Hardly a pity party. Beautiful English villages are getting spoiled with ugly housing estates, pollution, lazy homeowners & tenants who have zero respect for the fact that they are living on what once was beautiful land with an abundance of wildlife & natural beauty…

ArseInTheCoOpWindow · 01/04/2025 23:03

Kilroyonly · 01/04/2025 22:58

Hardly a pity party. Beautiful English villages are getting spoiled with ugly housing estates, pollution, lazy homeowners & tenants who have zero respect for the fact that they are living on what once was beautiful land with an abundance of wildlife & natural beauty…

Why would they have any respect for what was? It’s just a home.

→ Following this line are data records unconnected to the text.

(* ===== verification/Heap.v ===== *)
(** * Linked nodes in the process heap

    The agent's tables are singly linked lists of [malloc]ed nodes.  This file
    has the store they live in (addresses are integers, [NULL] is 0), the
    allocator interface, the list-segment predicate that relates a chain of
    nodes to a Rocq list, and the pointer surgery (append after a tail, unlink
    a node) the components share. *)

From S2P Require Import Prelude.

Definition NULL : Z := 0.

(** ** The allocator

    [malloc] is given the addresses in use and answers a fresh one, or [NULL]
    when no memory is left. *)
Class Allocator := {
  malloc : gset Z -> Z;
  malloc_spec live : malloc live = NULL \/ 0 < malloc live /\ malloc live ∉ live
}.

(** An allocator that never fails: one above the highest address in use. *)
Definition bump (live : gset Z) : Z := 1 + set_fold Z.max 0 live.

Lemma bump_above live a : a ∈ live -> a < bump live.
Proof.
  unfold bump. revert a.
  apply (set_fold_ind_L (fun r X => forall a, a ∈ X -> a < 1 + r)).
  - set_solver.
  - intros x X r Hx IH a [->%elem_of_singleton | Ha]%elem_of_union; [lia|].
    specialize (IH a Ha). lia.
Qed.

Lemma bump_pos live : 0 < bump live.
Proof.
  unfold bump. enough (0 <= set_fold Z.max 0 live) by lia.
  apply (set_fold_ind_L (fun r _ => 0 <= r)); [lia|]. intros. lia.
Qed.

Definition bump_allocator : Allocator.
Proof.
  refine {| malloc := bump |}. intros live. right. split; [apply bump_pos|].
  intros Hin%bump_above. lia.
Defined.

(** Memory never runs out. *)
Definition malloc_total `{Allocator} : Prop := forall live, malloc live <> NULL.

Lemma bump_total : @malloc_total bump_allocator.
Proof. intros live. pose proof (bump_pos live). change (bump live <> 0). lia. Qed.

(** An allocator with no memory left. *)
Definition oom_allocator : Allocator.
Proof. refine {| malloc := fun _ => NULL |}. intros. by left. Defined.

(** ** Nodes *)
Section Nodes.
Context {V : Type}.

Record node := Node { val : V; next : Z }.
Abbreviation heap := (gmap Z node).

Definition load (h : heap) (a : Z) : outcome node :=
  if a =? NULL then Crash else
  match h !! a with Some nd => Ret nd | None => Crash end.

Definition set_next (h : heap) (a n : Z) : outcome heap :=
  nd ← load h a; mret (<[a := Node (val nd) n]> h).

Definition dispose (h : heap) (a : Z) : outcome heap :=
  _ ← load h a; mret (delete a h).

(** ** List segments

    [lseg h a l e]: following [next] from [a] visits the addresses and values
    of [l] in order and then arrives at [e]. *)
Fixpoint lseg (h : heap) (a : Z) (l : list (Z * V)) (e : Z) : Prop :=
  match l with
  | [] => a = e
  | (b, v) :: l' =>
      a = b /\ a <> NULL /\ exists n, h !! a = Some (Node v n) /\ lseg h n l' e
  end.

Lemma load_Some h a nd : a <> NULL -> h !! a = Some nd -> load h a = Ret nd.
Proof. unfold load. intros Ha ->. by destruct (Z.eqb_spec a NULL). Qed.

Lemma set_next_Some h a v k n :
  a <> NULL -> h !! a = Some (Node v k) -> set_next h a n = Ret (<[a := Node v n]> h).
Proof. intros Ha Hk. unfold set_next. by rewrite (load_Some _ _ _ Ha Hk). Qed.

Lemma lseg_app h a l1 l2 e :
  lseg h a (l1 ++ l2) e <-> exists m, lseg h a l1 m /\ lseg h m l2 e.
Proof.
  revert a. induction l1 as [|[b v] l1 IH]; intros a; simpl.
  - split; [by exists a | by intros (m & -> & ?)].
  - split.
    + intros (-> & Hb & n & Hn & (m & ? & ?)%IH). eauto 8.
    + intros (m & (-> & Hb & n & Hn & Hl) & ?).
      repeat split; auto. exists n. split; [done|]. apply IH; eauto.
Qed.

Lemma lseg_insert h a l e x nd :
  x ∉ l.*1 -> lseg h a l e -> lseg (<[x := nd]> h) a l e.
Proof.
  revert a. induction l as [|[b v] l IH]; intros a; simpl; [done|].
  intros [Hxb Hx]%not_elem_of_cons (-> & Hb & n & Hn & Hl).
  repeat split; auto. exists n. rewrite lookup_insert_ne by done. auto.
Qed.

Lemma lseg_delete h a l e x :
  x ∉ l.*1 -> lseg h a l e -> lseg (delete x h) a l e.
Proof.
  revert a. induction l as [|[b v] l IH]; intros a; simpl; [done|].
  intros [Hxb Hx]%not_elem_of_cons (-> & Hb & n & Hn & Hl).
  repeat split; auto. exists n. rewrite lookup_delete_ne by done. auto.
Qed.

(** A chain only depends on its own nodes. *)
Lemma lseg_agree h h' a l e :
  (forall x, x ∈ l.*1 -> h' !! x = h !! x) -> lseg h a l e -> lseg h' a l e.
Proof.
  revert a. induction l as [|[b v] l IH]; intros a; csimpl; [done|].
  intros Hag (-> & Hb & n & Hn & Hl).
  repeat split; auto. exists n. rewrite Hag by set_solver.
  split; [done|]. apply IH; set_solver.
Qed.

Lemma lseg_in h a l e x v :
  lseg h a l e -> (x, v) ∈ l -> x <> NULL /\ exists n, h !! x = Some (Node v n).
Proof.
  revert a. induction l as [|[b w] l IH]; intros a; simpl; [set_solver|].
  intros (-> & Hb & n & Hn & Hl) [[= -> ->]|Hin]%elem_of_cons; eauto.
Qed.

Lemma lseg_dom h a l e x : lseg h a l e -> x ∈ l.*1 -> x ∈ dom h.
Proof.
  intros Hl ([? v] & -> & Hin)%list_elem_of_fmap.
  destruct (lseg_in _ _ _ _ _ _ Hl Hin) as (_ & n & Hn).
  apply elem_of_dom. eauto.
Qed.

Lemma lseg_nonnull h a l e x : lseg h a l e -> x ∈ l.*1 -> x <> NULL.
Proof.
  intros Hl ([? v] & -> & Hin)%list_elem_of_fmap.
  by destruct (lseg_in _ _ _ _ _ _ Hl Hin).
Qed.

(** The head pointer of a null-terminated chain is [NULL] exactly when the
    chain is empty. *)
Lemma lseg_null_nil h l : lseg h NULL l NULL -> l = [].
Proof. destruct l as [|[b v] l]; simpl; [done|]. by intros (_ & ? & _). Qed.

Lemma lseg_cons_inv h a l e :
  a <> e -> lseg h a l e ->
  exists v l' n, l = (a, v) :: l' /\ a <> NULL /\ h !! a = Some (Node v n) /\
    lseg h n l' e.
Proof. destruct l as [|[b v] l]; simpl; [done|]. intros _ (-> & ? & n & ? & ?). eauto 8. Qed.

Lemma lseg_size h a l e :
  lseg h a l e -> NoDup l.*1 -> (length l <= size h)%nat.
Proof.
  intros Hl Hnd.
  rewrite <- (length_fmap fst), <- (size_list_to_set (C := gset Z)) by done.
  rewrite <- size_dom. apply subseteq_size.
  intros x Hx%elem_of_list_to_set. by eapply lseg_dom.
Qed.

(** ** Appending behind the tail *)
Lemma lseg_snoc h a l p v n w :
  lseg h a (l ++ [(p, v)]) NULL -> NoDup (l ++ [(p, v)]).*1 ->
  n <> NULL -> n ∉ dom h ->
  lseg (<[p := Node v n]> (<[n := Node w NULL]> h)) a
       (l ++ [(p, v); (n, w)]) NULL.
Proof.
  intros Hl Hnd Hn Hfresh.
  assert (Hpn : p <> n).
  { intros ->. apply Hfresh. eapply lseg_dom; [exact Hl|].
    rewrite fmap_app, elem_of_app. right. by left. }
  apply lseg_app in Hl as (m & Hl & (-> & Hp & k & Hk & ->)).
  rewrite fmap_app in Hnd. apply NoDup_app in Hnd as (_ & Hdisj & _). csimpl in *.
  apply lseg_app. exists p. split.
  - apply lseg_insert; [set_solver|]. apply lseg_insert; [|done].
    intros Hin. apply Hfresh. by eapply lseg_dom.
  - simpl. repeat split; auto. exists n. rewrite lookup_insert_eq. split; [done|].
    repeat split; auto. exists NULL. rewrite lookup_insert_ne by done.
    by rewrite lookup_insert_eq.
Qed.

(** ** Unlinking a node *)
Lemma lseg_unlink h a l1 p v c w n l2 :
  lseg h a (l1 ++ (p, v) :: (c, w) :: l2) NULL ->
  NoDup (l1 ++ (p, v) :: (c, w) :: l2).*1 ->
  h !! c = Some (Node w n) ->
  lseg (delete c (<[p := Node v n]> h)) a (l1 ++ (p, v) :: l2) NULL.
Proof.
  intros Hl Hnd Hc. rewrite fmap_app in Hnd. csimpl in *.
  apply NoDup_app in Hnd as (_ & Hdisj & Hnd).
  apply NoDup_cons in Hnd as [Hp Hnd]. apply NoDup_cons in Hnd as [Hc2 _].
  apply lseg_app in Hl as (m & Hl & (-> & Hpn & k & Hk & (-> & Hcn & k' & Hk' & Hl2))).
  simplify_eq.
  apply lseg_app. exists p. split.
  - apply lseg_delete; [set_solver|]. apply lseg_insert; [set_solver|done].
  - simpl. repeat split; auto. exists k'.
    rewrite lookup_delete_ne by set_solver. rewrite lookup_insert_eq. split; [done|].
    apply lseg_delete; [set_solver|]. apply lseg_insert; [set_solver|done].
Qed.

Lemma lseg_unlink_head h a c w n l2 :
  lseg h a ((c, w) :: l2) NULL -> NoDup ((c, w) :: l2).*1 ->
  h !! c = Some (Node w n) -> lseg (delete c h) n l2 NULL.
Proof.
  simpl. intros (-> & _ & k & Hk & Hl) [Hc _]%NoDup_cons ?. simplify_eq.
  by apply lseg_delete.
Qed.

(** The address after a node, by position. *)
Lemma lseg_next h a l1 c w l2 e :
  lseg h a (l1 ++ (c, w) :: l2) e ->
  c <> NULL /\ exists n, h !! c = Some (Node w n) /\ lseg h n l2 e.
Proof. intros (m & _ & (-> & ? & n & ? & ?))%lseg_app. eauto. Qed.

End Nodes.
Arguments node : clear implicits.
Arguments Node {V} val next.

(** The address of the last node. *)
Definition last_addr {V} (l : list (Z * V)) : Z :=
  match last l with Some (a, _) => a | None => NULL end.

Lemma last_addr_snoc {V} (l : list (Z * V)) a v : last_addr (l ++ [(a, v)]) = a.
Proof. unfold last_addr. by rewrite last_snoc. Qed.

#[export] Instance node_eq_dec {V} `{EqDecision V} : EqDecision (node V).
Proof. solve_decision. Defined.

Create HintDb heap.
#[export] Hint Resolve lseg_insert lseg_delete : heap.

My house was built on open countryside in 1947. I never think about what was here all that time ago. Why would l? What does being lazy have to do with any of it?

PancakePatty · 01/04/2025 23:21

LlynTegid · 01/04/2025 22:19

I do not think some of it needs to be on the scale it is. End most second homes, end short term lets such as Air BnB, have no more commercial units below flats that end up empty a lot, and you could achieve a lot of new homes by proxy.

I agree with this post. Nearest town to me has loads of empty buildings on the high street. I will call them former shops because they will never be shops again. The rates are too high and the footfall just isn’t there to make a viable business.
These empty shops could be developed into housing.

PetuniaTakeTwo · 01/04/2025 23:30

I live in the central belt of Scotland. It’s the same here. Everywhere is being built on. Commuter towns have been expanded so much they are practically touching the cities. Local council recently blocked more development on nearby greenfield sites, only for the Scottish Government to override it. You can’t win.